AVAILABLE RECORDS:
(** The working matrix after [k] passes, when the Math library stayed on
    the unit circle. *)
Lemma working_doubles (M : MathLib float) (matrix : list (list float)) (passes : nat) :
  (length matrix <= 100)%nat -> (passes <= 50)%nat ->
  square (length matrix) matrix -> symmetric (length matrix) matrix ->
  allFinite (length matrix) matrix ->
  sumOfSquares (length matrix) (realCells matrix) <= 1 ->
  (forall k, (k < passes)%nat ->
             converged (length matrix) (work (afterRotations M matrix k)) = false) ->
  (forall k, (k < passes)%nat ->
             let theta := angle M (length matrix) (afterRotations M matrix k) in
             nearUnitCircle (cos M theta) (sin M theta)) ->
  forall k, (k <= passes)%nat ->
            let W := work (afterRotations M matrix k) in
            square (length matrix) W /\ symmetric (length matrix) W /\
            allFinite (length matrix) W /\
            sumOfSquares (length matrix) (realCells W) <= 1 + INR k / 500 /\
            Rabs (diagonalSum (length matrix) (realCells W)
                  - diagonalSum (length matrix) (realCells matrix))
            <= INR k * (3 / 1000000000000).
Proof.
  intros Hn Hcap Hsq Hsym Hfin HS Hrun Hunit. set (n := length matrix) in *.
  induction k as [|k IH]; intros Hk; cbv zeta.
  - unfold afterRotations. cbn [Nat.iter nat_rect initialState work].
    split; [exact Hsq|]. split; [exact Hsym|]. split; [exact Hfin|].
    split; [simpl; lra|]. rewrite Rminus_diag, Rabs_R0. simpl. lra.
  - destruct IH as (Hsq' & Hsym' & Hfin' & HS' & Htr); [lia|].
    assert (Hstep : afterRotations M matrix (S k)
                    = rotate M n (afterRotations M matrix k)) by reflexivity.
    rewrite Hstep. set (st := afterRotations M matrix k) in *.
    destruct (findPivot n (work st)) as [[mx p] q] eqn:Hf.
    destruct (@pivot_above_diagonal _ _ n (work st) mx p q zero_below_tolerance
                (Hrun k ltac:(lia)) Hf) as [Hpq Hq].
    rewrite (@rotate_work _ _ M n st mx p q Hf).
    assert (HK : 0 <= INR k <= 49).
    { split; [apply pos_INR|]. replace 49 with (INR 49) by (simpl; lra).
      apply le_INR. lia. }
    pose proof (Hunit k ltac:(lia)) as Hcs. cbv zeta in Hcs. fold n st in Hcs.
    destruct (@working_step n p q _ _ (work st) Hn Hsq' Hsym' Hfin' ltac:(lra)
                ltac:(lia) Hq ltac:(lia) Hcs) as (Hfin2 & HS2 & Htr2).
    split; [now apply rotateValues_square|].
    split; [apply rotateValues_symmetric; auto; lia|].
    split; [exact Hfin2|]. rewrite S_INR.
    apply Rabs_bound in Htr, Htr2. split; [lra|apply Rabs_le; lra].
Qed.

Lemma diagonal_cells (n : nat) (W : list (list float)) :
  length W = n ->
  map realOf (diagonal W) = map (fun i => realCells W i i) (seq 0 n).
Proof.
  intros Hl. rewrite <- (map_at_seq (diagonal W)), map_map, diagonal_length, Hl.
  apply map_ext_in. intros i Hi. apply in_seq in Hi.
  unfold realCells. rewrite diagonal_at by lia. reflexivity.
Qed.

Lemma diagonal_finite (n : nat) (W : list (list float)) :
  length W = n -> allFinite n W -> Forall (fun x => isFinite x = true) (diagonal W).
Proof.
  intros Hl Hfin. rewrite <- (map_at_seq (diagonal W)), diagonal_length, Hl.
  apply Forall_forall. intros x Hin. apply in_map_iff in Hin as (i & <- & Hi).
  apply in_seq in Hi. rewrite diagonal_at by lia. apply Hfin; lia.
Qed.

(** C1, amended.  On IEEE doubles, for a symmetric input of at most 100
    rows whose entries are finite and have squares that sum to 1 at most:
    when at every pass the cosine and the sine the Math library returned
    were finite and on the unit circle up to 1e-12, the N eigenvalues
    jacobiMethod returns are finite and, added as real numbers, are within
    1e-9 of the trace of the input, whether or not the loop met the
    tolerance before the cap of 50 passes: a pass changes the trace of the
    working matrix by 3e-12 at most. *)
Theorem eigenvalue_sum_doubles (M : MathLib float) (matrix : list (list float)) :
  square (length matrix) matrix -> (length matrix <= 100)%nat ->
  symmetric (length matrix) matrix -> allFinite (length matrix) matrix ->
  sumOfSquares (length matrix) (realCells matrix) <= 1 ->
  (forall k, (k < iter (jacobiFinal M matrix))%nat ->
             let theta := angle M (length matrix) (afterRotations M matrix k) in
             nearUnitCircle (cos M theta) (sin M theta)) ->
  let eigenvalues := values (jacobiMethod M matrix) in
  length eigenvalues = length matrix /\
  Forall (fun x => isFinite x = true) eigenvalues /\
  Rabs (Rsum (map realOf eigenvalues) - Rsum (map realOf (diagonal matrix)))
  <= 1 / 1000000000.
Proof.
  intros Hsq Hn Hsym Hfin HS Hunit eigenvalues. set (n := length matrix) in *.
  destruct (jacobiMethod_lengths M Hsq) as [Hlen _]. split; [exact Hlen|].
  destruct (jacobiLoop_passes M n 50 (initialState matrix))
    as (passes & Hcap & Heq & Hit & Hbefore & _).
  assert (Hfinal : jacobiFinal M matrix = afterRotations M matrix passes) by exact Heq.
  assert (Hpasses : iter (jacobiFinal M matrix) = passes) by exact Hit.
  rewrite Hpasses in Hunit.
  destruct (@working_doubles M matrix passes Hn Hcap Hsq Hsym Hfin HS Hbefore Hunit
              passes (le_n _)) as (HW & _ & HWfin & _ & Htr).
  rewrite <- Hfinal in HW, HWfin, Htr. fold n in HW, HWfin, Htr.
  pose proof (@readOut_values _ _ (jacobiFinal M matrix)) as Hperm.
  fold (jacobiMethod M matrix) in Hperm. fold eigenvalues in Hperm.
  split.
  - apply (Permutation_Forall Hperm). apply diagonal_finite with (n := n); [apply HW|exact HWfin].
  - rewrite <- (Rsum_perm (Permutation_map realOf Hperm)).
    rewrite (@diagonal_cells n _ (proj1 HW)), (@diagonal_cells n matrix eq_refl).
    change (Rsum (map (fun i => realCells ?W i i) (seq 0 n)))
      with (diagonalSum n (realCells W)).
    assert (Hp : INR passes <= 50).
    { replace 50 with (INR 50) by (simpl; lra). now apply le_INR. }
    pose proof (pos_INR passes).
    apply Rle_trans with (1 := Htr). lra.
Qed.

...

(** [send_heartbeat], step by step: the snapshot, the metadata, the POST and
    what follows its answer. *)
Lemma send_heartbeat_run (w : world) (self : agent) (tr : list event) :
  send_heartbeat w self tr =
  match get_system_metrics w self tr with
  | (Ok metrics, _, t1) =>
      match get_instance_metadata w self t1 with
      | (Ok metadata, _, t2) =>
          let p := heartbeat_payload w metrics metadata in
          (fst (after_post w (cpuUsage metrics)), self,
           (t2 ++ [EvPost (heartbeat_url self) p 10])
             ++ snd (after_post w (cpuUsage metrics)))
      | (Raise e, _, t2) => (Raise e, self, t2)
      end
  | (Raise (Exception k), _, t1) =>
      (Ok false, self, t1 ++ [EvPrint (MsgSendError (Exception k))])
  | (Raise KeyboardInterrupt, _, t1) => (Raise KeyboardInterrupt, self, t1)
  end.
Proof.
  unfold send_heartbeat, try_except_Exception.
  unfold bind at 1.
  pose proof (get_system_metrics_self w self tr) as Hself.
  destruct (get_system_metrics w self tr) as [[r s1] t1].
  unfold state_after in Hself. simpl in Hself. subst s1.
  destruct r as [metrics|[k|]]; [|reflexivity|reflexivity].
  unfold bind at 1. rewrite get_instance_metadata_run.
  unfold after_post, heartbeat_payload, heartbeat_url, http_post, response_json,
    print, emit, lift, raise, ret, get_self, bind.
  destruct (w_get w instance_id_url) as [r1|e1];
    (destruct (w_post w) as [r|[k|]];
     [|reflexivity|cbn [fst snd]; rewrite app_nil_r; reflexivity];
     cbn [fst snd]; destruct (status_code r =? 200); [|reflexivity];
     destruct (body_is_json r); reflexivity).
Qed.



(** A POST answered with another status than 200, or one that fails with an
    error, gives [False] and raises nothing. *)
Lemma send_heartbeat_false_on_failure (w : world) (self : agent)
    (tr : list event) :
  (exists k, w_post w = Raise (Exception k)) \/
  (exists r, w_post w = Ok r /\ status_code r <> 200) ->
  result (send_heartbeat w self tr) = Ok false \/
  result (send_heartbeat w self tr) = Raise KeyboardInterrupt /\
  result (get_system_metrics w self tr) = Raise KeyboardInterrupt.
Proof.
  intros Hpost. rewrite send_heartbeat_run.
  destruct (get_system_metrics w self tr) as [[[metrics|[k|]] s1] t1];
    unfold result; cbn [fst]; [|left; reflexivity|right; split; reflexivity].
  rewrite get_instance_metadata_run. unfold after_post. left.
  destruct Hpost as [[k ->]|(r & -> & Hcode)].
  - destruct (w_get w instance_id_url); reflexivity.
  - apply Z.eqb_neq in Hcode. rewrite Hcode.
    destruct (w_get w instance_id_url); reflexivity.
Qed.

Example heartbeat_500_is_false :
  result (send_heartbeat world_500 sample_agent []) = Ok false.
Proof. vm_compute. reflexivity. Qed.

EXERCISE BRIEF: In the entries above, the lines between the one holding "what follows its answer. *)" and the one holding "(destruct (w_post w) as [r|[k|]];", inclusive, are to be printed exactly as written, and those alone.

ANSWER SECTION:
    what follows its answer. *)
Lemma send_heartbeat_run (w : world) (self : agent) (tr : list event) :
  send_heartbeat w self tr =
  match get_system_metrics w self tr with
  | (Ok metrics, _, t1) =>
      match get_instance_metadata w self t1 with
      | (Ok metadata, _, t2) =>
          let p := heartbeat_payload w metrics metadata in
          (fst (after_post w (cpuUsage metrics)), self,
           (t2 ++ [EvPost (heartbeat_url self) p 10])
             ++ snd (after_post w (cpuUsage metrics)))
      | (Raise e, _, t2) => (Raise e, self, t2)
      end
  | (Raise (Exception k), _, t1) =>
      (Ok false, self, t1 ++ [EvPrint (MsgSendError (Exception k))])
  | (Raise KeyboardInterrupt, _, t1) => (Raise KeyboardInterrupt, self, t1)
  end.
Proof.
  unfold send_heartbeat, try_except_Exception.
  unfold bind at 1.
  pose proof (get_system_metrics_self w self tr) as Hself.
  destruct (get_system_metrics w self tr) as [[r s1] t1].
  unfold state_after in Hself. simpl in Hself. subst s1.
  destruct r as [metrics|[k|]]; [|reflexivity|reflexivity].
  unfold bind at 1. rewrite get_instance_metadata_run.
  unfold after_post, heartbeat_payload, heartbeat_url, http_post, response_json,
    print, emit, lift, raise, ret, get_self, bind.
  destruct (w_get w instance_id_url) as [r1|e1];
    (destruct (w_post w) as [r|[k|]];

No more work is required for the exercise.